Chapitre 60.

374 21 8
                                    


Papa.

Maman.

Oncle Orion.

Rodolphus.

Dromeda.

Sirius.

Bellatrix savait que ces disparitions n'avaient pas été vaines. Bientôt, dans quelques heures, elle saurait que ses proches n'étaient pas partis en vain. Morts, emprisonnés ou simplement bannis, tout cela aurait été pour quelque chose. Pour la victoire. Pour le plus grand bien.


Les premières lueurs de l'aube filtraient à travers les rideaux de la chambre à coucher. Bellatrix n'avait presque pas dormi cette nuit-là. Elle avait été tenue éveillée par l'anticipation intense qui précède toujours un grand événement, celle qui retourne l'estomac et embrouille l'esprit.

C'était là, à bout de bras, si proche. Tout ce dont elle avait toujours rêvé, tout ce qu'elle avait toujours espéré pour son Maître. Et il comptait sur elle pour donner le coup de grâce, celui qui marquerait la fin du régime actuel, et annoncerait le début du règne du Seigneur des Ténèbres.

Elle s'était tellement habituée à la guerre qu'elle n'avait plus idée de ce qu'était une vie sans fuite, sans combat, sans vigilance constante. Elle n'avait été âgée que de seize ans lorsque Lord Voldemort l'avait enrôlée dans ses rangs. Elle n'avait connu depuis que la violence et le pouvoir, et elle s'y était accoutumée. Plus encore, elle y avait pris goût.

Cela viendrait-il à lui manquer, à l'avenir ?

Bellatrix soupira, et son regard se posa sur une photo, situé sur une commode à l'autre bout de la pièce. Lentement, elle déplia ses jambes et s'étira, avant de se lever de son lit et de se diriger vers l'objet. D'un geste doux, elle souleva la photographie et l'épousseta un peu, dévoilant les silhouettes animées de deux jeunes gens qui se regardaient tendrement en riant.
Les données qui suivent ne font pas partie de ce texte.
Lemma set_pci_dev_None_free (c : th260_cdev) :
  pci_dev c = None -> set_pci_dev None c = c.
Proof. destruct c; cbn; intros ->; reflexivity. Qed.

(** The loop from slot [i] on, the slots before it being free: it frees
    every slot and tears down the claimed ones, in slot order. *)
Lemma exit_remove_loop_spec (n : nat) : forall (i : nat) (st : driver_state),
  claim_consistent st ->
  (forall (j : nat) (c : th260_cdev),
     (j < i)%nat -> table st !! j = Some c -> pci_dev c = None) ->
  (length (table st) <= i + n)%nat ->
  exit_remove_loop n i st =
    (mk_state (set_pci_dev None <$> table st) (drvdata st),
     flat_map teardown_if_claimed (drop i (table st))).
Proof.
  induction n as [|n IH]; intros i st Hcons Hfree Hlen; cbn [exit_remove_loop].
  - rewrite drop_ge by lia. cbn [flat_map]. f_equal.
    destruct st as [tbl dd]. cbn [table drvdata] in *. f_equal.
    apply list_eq. intros j. rewrite list_lookup_fmap.
    destruct (tbl !! j) as [c|] eqn:Hj; [|reflexivity]. cbn.
    rewrite set_pci_dev_None_free; [reflexivity|].
    apply (Hfree j c); [|exact Hj]. apply lookup_lt_Some in Hj. lia.
  - destruct (table st !! i) as [c|] eqn:Hi.
    + rewrite (drop_S _ _ _ Hi). cbn [flat_map]. unfold teardown_if_claimed at 1.
      destruct (pci_dev c) as [p|] eqn:Hp.
      * rewrite (th260_remove_claimed p st i c Hcons Hi Hp).
        rewrite IH; cbn [table drvdata].
        -- rewrite drop_insert_lt by lia. f_equal. f_equal.
           apply list_eq. intros j. rewrite !list_lookup_fmap.
           destruct (Nat.eq_dec i j) as [<- | Hne].
           ++ rewrite list_lookup_insert_eq by (eapply lookup_lt_Some; exact Hi).
              rewrite Hi. reflexivity.
           ++ rewrite list_lookup_insert_ne by exact Hne. reflexivity.
        -- apply claim_consistent_clear; assumption.
        -- intros j cj Hj Hcj. destruct (Nat.eq_dec i j) as [<- | Hne].
           ++ rewrite list_lookup_insert_eq in Hcj
                by (eapply lookup_lt_Some; exact Hi).
              injection Hcj as <-. reflexivity.
           ++ rewrite list_lookup_insert_ne in Hcj by exact Hne.
              apply (Hfree j cj); [lia | exact Hcj].
        -- rewrite length_insert. lia.
      * rewrite IH; [reflexivity | exact Hcons | | lia].
        intros j cj Hj Hcj. destruct (Nat.eq_dec i j) as [<- | Hne].
        -- rewrite Hi in Hcj. injection Hcj as <-. exact Hp.
        -- apply (Hfree j cj); [lia | exact Hcj].
    + apply lookup_ge_None_1 in Hi.
      rewrite IH; [|exact Hcons| |lia].
      * rewrite !drop_ge by lia. reflexivity.
      * intros j cj Hj Hcj. apply (Hfree j cj); [|exact Hcj].
        apply lookup_lt_Some in Hcj. lia.
Qed.

Lemma th260_remove_all_free (pdev : pci_dev_id) (st : driver_state) :
  Forall (fun c => pci_dev c = None) (table st) -> th260_remove pdev st = (st, []).
Proof.
  intros Hfree. unfold th260_remove.
  destruct (drvdata st !! pdev) as [slot|]; [|reflexivity].
  destruct (table st !! slot) as [c|] eqn:Hc; [|reflexivity].
  rewrite (Forall_lookup_1 _ _ _ _ Hfree Hc). reflexivity.
Qed.

Lemma remove_all_free (bound : list pci_dev_id) (st : driver_state) :
  Forall (fun c => pci_dev c = None) (table st) -> remove_all bound st = (st, []).
Proof.
  intros Hfree. induction bound as [|p bound IH]; cbn [remove_all]; [reflexivity|].
  rewrite th260_remove_all_free by exact Hfree. rewrite IH. reflexivity.
Qed.

(** X21. When every claimed slot is its device's driver data,
    [pci_exit_module] tears down each attached card exactly once, in slot
    order, and leaves all slots free; the remove callbacks the PCI core may
    then issue while the driver is unregistered, for whatever devices, do
    nothing more. *)
Theorem exit_module_tears_down_each_card_once (bound : list pci_dev_id)
    (st : driver_state) :
  claim_consistent st ->
  length (table st) = MAX_DEVICES ->
  pci_exit_module bound st =
    (mk_state (set_pci_dev None <$> table st) (drvdata st),
     (Driver <$> flat_map teardown_if_claimed (table st)) ++
     [UnregisterChrdevRegion
        (match table st !! O with Some c => minor c | None => 0 end);
      ClassDestroy; PciUnregisterDriver]).
Proof.
  intros Hcons Hlen. unfold pci_exit_module.
  rewrite (exit_remove_loop_spec MAX_DEVICES O st Hcons); [| intros; lia | lia].
  rewrite drop_0.
  rewrite remove_all_free.
  2:{ cbn [table]. apply Forall_fmap, Forall_forall. intros c _. reflexivity. }
  cbn [table]. rewrite list_lookup_fmap.
  destruct (table st !! O) as [c|]; reflexivity.
Qed.

(** ** Attach in closed form; detach and attach again *)

Lemma probe_closed_form (ps : Z) (env : probe_env) (pdev : pci_dev_id)
    (st : driver_state) (i : nat) (c : th260_cdev) :
  table st !! i = Some c ->
  pci_dev c = None ->
  minor c = Z.of_nat i ->
  (forall (j : nat) (c' : th260_cdev),
     (j < i)%nat -> table st !! j = Some c' -> pci_dev c' <> None) ->
  (probe_succeeds ps env = true ->
   th260_probe ps env pdev st =
     (0, mk_state (<[i := attach_card ps env pdev c]> (table st))
                  (<[pdev := i]> (drvdata st)),
      attach_trace ps env pdev i)) /\
  (probe_succeeds ps env = false ->
   fst (fst (th260_probe ps env pdev st)) = - ENODEV).
Proof.
  intros Hi Hfree Hminor Hlow.
  pose proof (lookup_lt_Some _ _ _ Hi) as Hlen.
  unfold th260_probe, probe_from_maxtlpsize, probe_error, probe_succeeds,
    attach_trace, attach_card.
  rewrite (th260_cdev_add_lowest pdev (table st) i c Hi Hfree Hlow), Hminor.
  replace (Z.of_nat i <? 0) with false by (symmetry; apply Z.ltb_ge; lia).
  rewrite Nat2Z.id.
  destruct (dma_alloc_loop _ _) as [[order buf] ta]. cbn [fst snd].
  cbv zeta. rewrite maxtlpsize_guard.
  rewrite (Z.leb_antisym (cdev_add_ret env) 0).
  rewrite (Z.leb_antisym (pci_enable_device_ret env) 0).
  destruct (cdev_add_ret env <? 0); cbn [negb andb];
    [split; [discriminate | reflexivity]|].
  destruct (pci_enable_device_ret env <? 0); cbn [negb andb];
    [split; [discriminate | reflexivity]|].
  destruct (pci_request_region_ret env =? 0); cbn [negb andb];
    [|split; [discriminate | reflexivity]].
  destruct (bar0_is_mem env); cbn [negb andb];
    [|split; [discriminate | reflexivity]].
  destruct (ioremap_ret env =? 0); cbn [negb andb];
    [split; [discriminate | reflexivity]|].
  destruct (buf =? 0); cbn [negb andb];
    [split; [discriminate | reflexivity]|].
  destruct (dma_set_mask_ret env =? 0); cbn [negb andb];
    [|split; [discriminate | reflexivity]].
  destruct (dma_set_coherent_mask_ret env =? 0); cbn [negb andb];
    [|split; [discriminate | reflexivity]].
  destruct (request_irq_ret env =? 0); cbn [negb andb];
    [|split; [discriminate | reflexivity]].
  split; [intros _ | discriminate].
  f_equal; [f_equal; f_equal|].
  - apply list_eq. intros j. destruct (Nat.eq_dec i j) as [<- | Hne].
    + rewrite !list_lookup_alter_eq, !list_lookup_insert_eq by exact Hlen.
      destruct c; cbn in Hminor |- *. rewrite Hminor. reflexivity.
    + rewrite !list_lookup_alter_ne, !list_lookup_insert_ne by exact Hne.
      reflexivity.
  - cbn [app]. rewrite <- !app_assoc. reflexivity.
Qed.

(** X22. For a table whose lowest free slot is slot [i], [th260_probe]
    succeeds exactly when the kernel's answers all succeed and some page
    allocation is granted; it then changes nothing but slot [i], where it
    sets the device, character device, register window, serial number,
    maximum TLP size and DMA buffer, and the device's driver data; and it
    makes its calls in one fixed order, the device node being created last.
    Otherwise it returns [-ENODEV]. *)
Theorem probe_succeeds_in_one_slot (ps : Z) (env : probe_env) (pdev : pci_dev_id)
    (st : driver_state) (i : nat) (c : th260_cdev) :
  table st !! i = Some c ->
  pci_dev c = None ->
  minor c = Z.of_nat i ->
  (forall (j : nat) (c' : th260_cdev),
     (j < i)%nat -> table st !! j = Some c' -> pci_dev c' <> None) ->
  (probe_succeeds ps env = true ->
   th260_probe ps env pdev st =
     (0, mk_state (<[i := attach_card ps env pdev c]> (table st))
                  (<[pdev := i]> (drvdata st)),
      attach_trace ps env pdev i)) /\
  (probe_succeeds ps env = false ->
   fst (fst (th260_probe ps env pdev st)) = - ENODEV).
Proof. apply probe_closed_form. Qed.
Son cœur se serra un peu, et ses doigts se crispèrent sur le cadre en argent.

- Tu aurais dû être là, murmura-t-elle les dents serrées.



****


27 septembre 1976, Ministère de la Magie, Londres.


Un silence étrange s'était abattu entre les murs du Ministère de la Magie. Là où, habituellement, des centaines de sorcières et de sorciers s'activaient, faisant sans cesse des allers retours entre les différents niveaux du bâtiment, suivis par des dizaines de lettres qui volaient dans tous les sens dans un brouhaha sans fin, plus personne ne bougeait.

Alignés les uns à côtés des autres contre les murs, bouches bâillonnées, mains liées et baguettes confisquées, les employés du Ministère regardaient, sans défense, leurs agresseurs patrouiller devant eux.

Les mangemorts avaient cessé toute activité une fois leurs adversaires maitrisés.

Ils attendaient quelqu'un.

Un reniflement sonore se fit entendre, et l'un des hommes tout vêtu de noir se tourna vers le pauvre enfant qui s'était retrouvé parmi les otages. « La ferme ! ». L'ordre claqua dans les airs comme un fouet, et le silence revint.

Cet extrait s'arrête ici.